The Bottoms
- Subterranean Press issue cover by Alan M. Clark
- Author: Joe R. Lansdale
- Cover artist: Alan M. Clark
- Language: English
- Publisher: Subterranean Press, Mysterious Press
- Publication date: 1 May 2000
- Publication place: United States
- Media type: Print (Hardcover)
- Pages: 332
- ISBN: 1-892284-60-X
- Preceded by: Blood Dance (2000)
- Followed by: A Fine Dark Line (2002)

= The Bottoms (novel) =

2000 novel by Joe R. Lansdale

The Bottoms is an Edgar Award-winning suspense novel by American author Joe R. Lansdale.

==Plot summary==

This story takes place during the Great Depression in East Texas. Young Harry Crane discovers the mutilated body of a black woman that sets off a mystery involving rising violence and racism. Despite the efforts of law enforcement, the killing continues. Harry and his younger sister, Thomasina, fix their suspicions on a local horror legend, The Goat Man, who lives deep in the Big Thicket. Together they set out to solve the mystery of who the real killer is.

==Awards==
- The 2001 Edgar Award for best novel.
- A New York Times Notable Book of the Year (2000)
- The 2000 Herodotus Award for The First US Historical Novel
- A 2000 Dashiell Hammett Award for "Best Novel" (nominated)
- The 2001 Mystery Readers International's Macavity Awards for best mystery novel. (nominated)

==Editions==

Mysterious Press edition

This book was published as lettered edition and a limited edition by Subterranean Press and as a trade hardcover by Mysterious Press.

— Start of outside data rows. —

(** * NFL score predictor: feature engineering and score adjustment

    A shallow embedding of [src/scripts/main2.py] and the properties of
    its feature-engineering pipeline.

    Numeric model.  The script computes on pandas/numpy [float64] columns.
    Here a number is an exact rational ([Q]): arithmetic does not round
    and there are no infinities.  A cell of the play-by-play frame may be
    missing ([None] for NaN or null); from the merged historical frame on
    every numeric cell holds a number.  Results that state an arithmetic
    identity use [==] (equality of rationals); results about which rows
    or cells a value is taken from use [=].

    Tables.  A [DataFrame] is a list of rows in frame order.  A row of a
    frame with a fixed set of numeric columns reads those columns through
    a total function on column names; a Python [dict] and the labels a
    loop adds to a row are finite maps ([gmap]) keyed by name. *)

From Stdlib Require Import QArith Qabs Qround Lqa ZArith.
From stdpp Require Import gmap strings list sorting.

Open Scope Q_scope.

(** ** Numeric helpers *)

Definition qsum (l : list Q) : Q := foldr Qplus 0 l.

(** [Series.mean()] of a column without missing values. *)
Definition mean (l : list Q) : Q := qsum l / inject_Z (Z.of_nat (length l)).

(** ** Frame helpers *)

(** [Series.unique()]: distinct values in order of first appearance. *)
Fixpoint unique_from `{EqDecision A} (seen : list A) (l : list A) : list A :=
  match l with
  | [] => []
  | x :: l' =>
      if decide (x ∈ seen) then unique_from seen l'
      else x :: unique_from (x :: seen) l'
  end.

Definition unique `{EqDecision A} (l : list A) : list A := unique_from [] l.

(** Stable sort by a boolean "less or equal" test (insertion sort); it
    stands for [sort_values] and for the key ordering of [groupby]. *)
Fixpoint insert_sorted {A} (leb : A → A → bool) (x : A) (l : list A) : list A :=
  match l with
  | [] => [x]
  | y :: l' => if leb x y then x :: y :: l' else y :: insert_sorted leb x l'
  end.

Definition sort_values {A} (leb : A → A → bool) (l : list A) : list A :=
  foldr (insert_sorted leb) [] l.

(** ** Section 2 of the script: the game-level frame *)

(** A play of the play-by-play frame, with the columns the script reads.
    A numeric cell may be missing ([None] stands for NaN or null). *)
Module Play.
Record t := mk {
  game_id : string;
  season : Z;
  week : Z;
  posteam : option string;
  defteam : option string;
  down : option Z;
  first_down : option Q;
  yardline_100 : option Q;
  pass_attempt : option Q;
  rush_attempt : option Q;
  epa : option Q;
  yards_gained : option Q;
  touchdown : option Q;
  interception : option Q;
  fumble_lost : option Q
}.
End Play.
(** The line the event's [catch] block logs. *)
Definition inbound_error (k : Inbound) (e : Js.Value) : LogEntry :=
  mkLog Err
    match k with
    | Message => "Error handling message:"
    | GroupJoin => "Error handling new member:"
    | GroupLeave => "Error handling member leave:"
    end
    [e].

(** The events [setupEventHandlers] binds, in order. *)
Definition bound_events (w : World) : list string :=
  map fst (setupEventHandlers w).

(** The connection-state notifications among them. *)
Definition lifecycle_events : list string :=
  ["qr"; "ready"; "authenticated"; "auth_failure"; "disconnected"].

(** The callback bound to [name] logs exactly one line and returns normally,
    for every payload and from every state. *)
Definition logs_once_and_returns (w : World) (name : string) : Prop :=
  forall (payload : Js.Value) (s : State),
    run_result (emit w name payload) s = Val tt /\
    exists l, log (run_state (emit w name payload) s) = log s ++ [l].

Definition qr_received : LogEntry :=
  mkLog Info "QR Code received, scan with your WhatsApp:" [].

Definition ready_lines (w : World) (user : Js.Value) : list LogEntry :=
  [ mkLog Info "✅ WhatsApp Group Manager Bot is ready!" [];
    mkLog Info
      ("🤖 Bot Name: "
         ++ Js.to_string
              (Js.or (process_env w "BOT_NAME") (Js.Str "GroupManager")))%string
      [];
    mkLog Info ("📱 Connected as: " ++ Js.to_string user)%string [] ].

(** A computation that leaves [global.bot] as it found it. *)
Definition keeps_bot {A} (m : M A) : Prop :=
  forall s, global_bot (snd (m s)) = global_bot s.

Definition shutting_down : LogEntry :=
  mkLog Info (newline ++ "🛑 Shutting down bot...")%string [].

Definition stopped_gracefully : LogEntry :=
  mkLog Info "🛑 Bot stopped gracefully" [].

Definition error_stopping (e : Js.Value) : LogEntry :=
  mkLog Err "Error stopping bot:" [e].


(** A middleware that hands [req] on and leaves the status code alone. *)
Definition hands_on (mw : Middleware) (req : Request) : Prop :=
  forall res, exists res',
    mw req res = Next res' /\ statusCode res' = statusCode res.

(** *** Vocabulary of the further properties *)

(** The first three steps of [start] succeed from [s]. *)
Definition first_three_succeed (w : World) (s : State) : Prop :=
  failure (initDatabase w (calls s)) = None /\
  sync_failure (app_listen w (calls s ++ [CInitDatabase]) (listen_port w))
    = None /\
  failure
    (client_initialize w (calls s ++ [CInitDatabase; CListen (listen_port w)]))
    = None.

(** How [startScheduledTasks] ends when [start] reaches it from [s]. *)
Definition tasks_outcome (w : World) (s : State) : SyncOutcome :=
  startScheduledTasks w
    (calls s ++ [CInitDatabase; CListen (listen_port w); CClientInitialize]).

It was re-issued as a trade paperback by Vintage Crime/Black Lizard Publications on 7 December 2010. As of August 2012, all hardcover editions are out of print.

==Film adaptation==
As of 2014 the book was being co-produced for a film by Joe R. Lansdale, Bill Paxton, and Brad Wyman. Paxton died in 2017, making any further plans uncertain.